Low temperature steam reforming of methane over Ni–Ce(1−x)Zr(x)O2 catalysts under severe conditions

Steam reforming of methane (SRM) is the primary method to produce hydrogen. Commercial Ni-based catalysts have been optimized for SRM with excess steam (H2O/CH4 > 2.5) at high temperatures (>700 °C). However, commercial catalysts are not suitable under severe reaction conditions such as stoichiometric steam over methane ratio (H2O/CH4 = 1.0) and low temperature (600 °C). In this study, SRM has been carried out at a gas hourly space velocity (GHSV) of 155426 h−1 over Ni–Ce(1−x)Zr(x)O2 catalysts prepared by a co-precipitation method.
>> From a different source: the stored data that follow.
(** * Devign driver ([main.py]): a shallow embedding and its properties

    The repository's entry point parses the command line, builds the
    dataset and one of two models, runs the training loop and optionally
    exports the graph embeddings.  The driver is glue around collaborators
    that live in other modules ([data_loader.dataset], [modules.model],
    [trainer], [utils]) and in libraries (torch, numpy, argparse, pickle,
    json, os).  The embedding keeps the driver's control flow as it is
    written and takes the collaborators as an interface.  What the driver
    prints, the seeds it sets, the directories and files it writes and its
    calls to the dataset, the model constructors, the training loop and
    the embedding readout are recorded in a trace, each call with its
    answer; the forward pass, the loss, the parameter count, the device
    moves and the queries of the file system leave no entry.

    Conventions.
    - Python [int] is [Z]; Python [float] is a binary64 [float]; [str] is
      [string].
    - A run is a function of the initial world and yields either normal
      completion or the exception that ended it, with the final world.
    - The file system is the operating system's.  [os.makedirs] and
      [open(path, 'w')] are calls into it, like the calls into the other
      collaborators: they answer or raise, and they may change the
      environment in any way.  [os.path.exists] reads the environment.
      The one write that is taken to succeed is the [pickle.dump] of lines
      90-92, into the directory the dataset has just been read from.
    - Paths are POSIX paths and are compared as strings.  [assert]
      statements are active (no [-O]).  [torch.no_grad()] changes nothing
      that is modelled. *)

From Stdlib Require Import ZArith NArith String Ascii List Bool Lia.
From Stdlib Require Import PrimFloat FloatOps SpecFloat.
From stdpp Require Import base gmap strings list fin_maps pretty.
Import ListNotations.

#[local] Set Warnings "-inexact-float".

Local Open Scope string_scope.
Local Open Scope list_scope.
Local Open Scope Z_scope.

(** ** Python values used by the driver *)

(** [str * n] for a one-character string. *)
Fixpoint str_repeat (c : string) (n : nat) : string :=
  match n with
  | O => ""
  | S k => c +:+ str_repeat c k
  end.

(** [s.startswith(p)] *)
Definition startswith (s p : string) : bool := String.prefix p s.

(** [s.endswith('/')] *)
Fixpoint endswith_sep (s : string) : bool :=
  match s with
  | EmptyString => false
  | String c EmptyString => Ascii.eqb c "/"%char
  | String _ rest => endswith_sep rest
  end.

(** [os.path.join(a, b)] of [posixpath]: an absolute second component
    discards the first; otherwise the components are joined with exactly
    one separator unless the first is empty or already ends with one. *)
Definition os_path_join (a b : string) : string :=
  if startswith b "/" then b
  else if String.eqb a "" || endswith_sep a then a +:+ b
  else a +:+ "/" +:+ b.

(** Exceptions that can end a run. *)
Inductive Exn : Type :=
  | SystemExit (code : Z)            (* argparse: usage error, exit status 2 *)
  | AssertionError (msg : string)
  | ValueError (msg : string)
  | OverflowError (msg : string)
  | UnpicklingError
  | PyError (name : string).         (* raised inside a collaborator *)

(** [int(x)] for a float [x]: truncation towards zero; [nan] and the
    infinities raise. *)
Definition int_of_float (x : float) : Exn + Z :=
  match Prim2SF x with
  | S754_zero _ => inr 0
  | S754_infinity _ => inl (OverflowError "cannot convert float infinity to integer")
  | S754_nan => inl (ValueError "cannot convert float NaN to integer")
  | S754_finite s m e =>
      let mag := Z.shiftl (Z.pos m) e in
      inr (if s then - mag else mag)
  end.

(** What [json.dumps] is given: the value tree, not its text. *)
#[local] Unset Elimination Schemes.
Inductive Json : Type :=
  | JFloat (f : float)
  | JInt (z : Z)
  | JStr (s : string)
  | JList (l : list Json)
  | JDict (kv : list (string * Json)).
#[local] Set Elimination Schemes.

(** ** Command line and parsed namespace *)

(** What the user supplied for each destination, after argparse's own
    tokenisation and [type=] conversion; [None] is an omitted flag. *)
Module cmdline.
Record t : Type := mk {
  model_type : option string;
  dataset : option string;
  input_dir : option string;
  node_tag : option string;
  graph_tag : option string;
  label_tag : option string;
  feature_size : option Z;
  graph_embed_size : option Z;
  num_steps : option Z;
  batch_size : option Z;
  save_after_ggnn : bool
}.
End cmdline.

(** The namespace returned by [parser.parse_args()]. *)
Module args.
Record t : Type := mk {
  model_type : string;
  dataset : string;
  input_dir : string;
  node_tag : string;
  graph_tag : string;
  label_tag : string;
  feature_size : Z;
  graph_embed_size : Z;
  num_steps : Z;
  batch_size : Z;
  save_after_ggnn : bool
}.

(** [args.graph_embed_size = v] *)
Definition set_graph_embed_size (a : t) (v : Z) : t :=
  mk (model_type a) (dataset a) (input_dir a) (node_tag a) (graph_tag a)
     (label_tag a) (feature_size a) v (num_steps a) (batch_size a)
     (save_after_ggnn a).
End args.

(** Lines 54-68: the declared options with their defaults, [required] and
    [choices]. *)
Definition parse_args (c : cmdline.t) : Exn + args.t :=
  let model_type := default "devign" (cmdline.model_type c) in
  if negb (String.eqb model_type "devign" || String.eqb model_type "ggnn")
  then inl (SystemExit 2)
  else
    match cmdline.dataset c, cmdline.input_dir c with
    | Some dataset, Some input_dir =>
        inr (args.mk model_type dataset input_dir
               (default "node_features" (cmdline.node_tag c))
               (default "graph" (cmdline.graph_tag c))
               (default "target" (cmdline.label_tag c))
               (default 100 (cmdline.feature_size c))
               (default 200 (cmdline.graph_embed_size c))
               (default 6 (cmdline.num_steps c))
               (default 128 (cmdline.batch_size c))
               (cmdline.save_after_ggnn c))
    | _, _ => inl (SystemExit 2)
    end.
The CeO2/ZrO2 ratio was systematically varied to optimize Ni–Ce(1−x)Zr(x)O2 catalysts at a H2O/CH4 ratio of 1.0 and at 600 °C. 15 wt.% Ni–Ce0.8Zr0.2O2 exhibited the highest CH4 conversion as well as stability with time on stream due to high oxygen storage capacity.

► 15 wt.% Ni–Ce0.8Zr0.2O2 exhibited the highest CH4 conversion at 600 °C in SRM. ► This is due to high Ni dispersion, strong thermal resistance, enhanced reducibility. ► Ni–Ce0.8Zr0.2O2 can be a promising steam reforming catalyst for a compact reformer.